(Exercise requirements): Give back, exactly as written, the lines from the beginning of the listing through the one that contains "From S2P Require Wal Bloom.".

** Opening Recorded information block **

(* ===== verification/Linear.v ===== *)
(** * What interleaved calls may observe

    The specification of the machine of Interleave.v: a schedule's observations are
    those of a single map, to which every write is applied at one moment between its
    beginning and its end, and whose reads see the writes applied so far; and every
    write that ends has returned nil.  The limits of a schedule, and the one
    condition on its order: MemTables are handed to the flush worker in the order of
    their rotations. *)

From S2P Require Import Prelude GoIO MemTable Versions SSTable Table Merge Metrics FileNames EngineState EngineInv Engine EngineFlush EngineCompact Store Interleave.
From S2P Require Wal Bloom.
From stdpp Require Import base gmap sets list strings numbers fin_maps sorting.
Open Scope nat_scope.

(** ** The map *)

Definition effect (n : note) (mp : gmap bytes bytes) : gmap bytes bytes :=
  match n with
  | Effect key (Some value) => <[key := value]> mp
  | Effect key None => delete key mp
  | _ => mp
  end.

Definition effects (ns : list note) (mp : gmap bytes bytes) : gmap bytes bytes := fold_left (fun mp n => effect n mp) ns mp.

(** What the change of the MemTable by a write looks like. *)
Definition apply_effect (key value : bytes) (typ : Wal.RecordType) : note :=
  Effect key (if bool_decide (typ = Wal.RecordPut) then Some value else None).

Definition map_answer (mp : gmap bytes bytes) (key : bytes) : bytes + error :=
  match key with
  | [] => inr ErrEmptyKey
  | _ => match mp !! key with Some v => inl v | None => inr ErrNotFound end
  end.

(** What an observation must be when the map is [mp]; reads of snapshots are left
    open (see EngineRaces.v). *)
Definition legal_note (mp : gmap bytes bytes) (n : note) : Prop :=
  match n with
  | Refused _ err => err = ErrEmptyKey
  | Done _ r => r = inl tt
  | Got _ key r => r = map_answer mp key
  | Snapped _ r => exists s, r = inl s
  | Effect _ _ | GotAt _ _ _ _ => True
  end.

Fixpoint legal (ns : list note) (mp : gmap bytes bytes) : Prop :=
  match ns with
  | [] => True
  | n :: ns' => legal_note mp n /\ legal ns' (effect n mp)
  end.

Lemma effects_app ns ns' mp : effects (ns ++ ns') mp = effects ns' (effects ns mp).
Proof. apply fold_left_app. Qed.

Lemma legal_app ns ns' mp : legal (ns ++ ns') mp <-> legal ns mp /\ legal ns' (effects ns mp).
Proof.
  revert mp. induction ns as [|n ns IH]; intros mp; cbn [legal app]; [cbn; tauto|]. rewrite IH. cbn. tauto.
Qed.

(** ** The limits *)

(** The job the flush worker is at. *)
Definition in_hand (f : flusher) : list flushJob := match f with NoFlush => [] | Taken job | Flushed job _ => [job] end.

(** [job] is that of the oldest immutable MemTable not handed over yet. *)
Definition in_turn (job : flushJob) (m : machine) (e : Engine) : Prop :=
  in_hand (m_flusher m) ++ e_flushCh e ++ [job] `prefix_of` job_of <$> e_imm e.

Section limits.
Context `{FM : Bloom.FloatMath} `{FL : SSTable.Flate}.
Context (coins : N -> list bool).

(** The table that a pass will write can be written. *)
Definition merge_fits (plan : compactionPlan) (bottommost : bool) (e : Engine) (w : world) : Prop :=
  forall c ps, inv c e w -> ps ⊆ tables_of c e -> p_inputs plan = tids ps ->
    let out := merge_spec (minActiveSnapshotSeq e) bottommost ps.*2 in
    out <> [] -> flushable (o_compress (e_opts e)) out.

Definition step_within (l : label) (m : machine) (e : Engine) (w : world) : Prop :=
  match l with
  | Begin _ _ _ _ => (e_seq e < max_u64)%N
  | Rotate _ => (e_genCounter e + 1 < max_u64)%N
  | HandOver cid => forall typ job, m_clients m !! cid = Some (Handing typ job) -> in_turn job m e
  | WriteTable => (e_genCounter e < max_u64)%N /\ flush_fits e
  | MergePlan => (e_genCounter e < max_u64)%N /\
      forall plan bottommost, m_compactor m = Planned plan bottommost -> merge_fits plan bottommost e w
  | _ => True
  end.

(** Every step of a schedule finds the engine within the limits. *)
Fixpoint runs_within (ls : list label) (m : machine) (e : Engine) (w : world) : Prop :=
  match ls with
  | [] => True
  | l :: ls' => step_within l m e w /\
      match step coins l m e w with
      | (Ok (e1, inl None), w1) => runs_within ls' m e1 w1
      | (Ok (e1, inl (Some (m1, _))), w1) => runs_within ls' m1 e1 w1
      | _ => True
      end
  end.
End limits.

** Closing Recorded information block **

(Response):
(* ===== verification/Linear.v ===== *)
(** * What interleaved calls may observe

    The specification of the machine of Interleave.v: a schedule's observations are
    those of a single map, to which every write is applied at one moment between its
    beginning and its end, and whose reads see the writes applied so far; and every
    write that ends has returned nil.  The limits of a schedule, and the one
    condition on its order: MemTables are handed to the flush worker in the order of
    their rotations. *)

From S2P Require Import Prelude GoIO MemTable Versions SSTable Table Merge Metrics FileNames EngineState EngineInv Engine EngineFlush EngineCompact Store Interleave.
From S2P Require Wal Bloom.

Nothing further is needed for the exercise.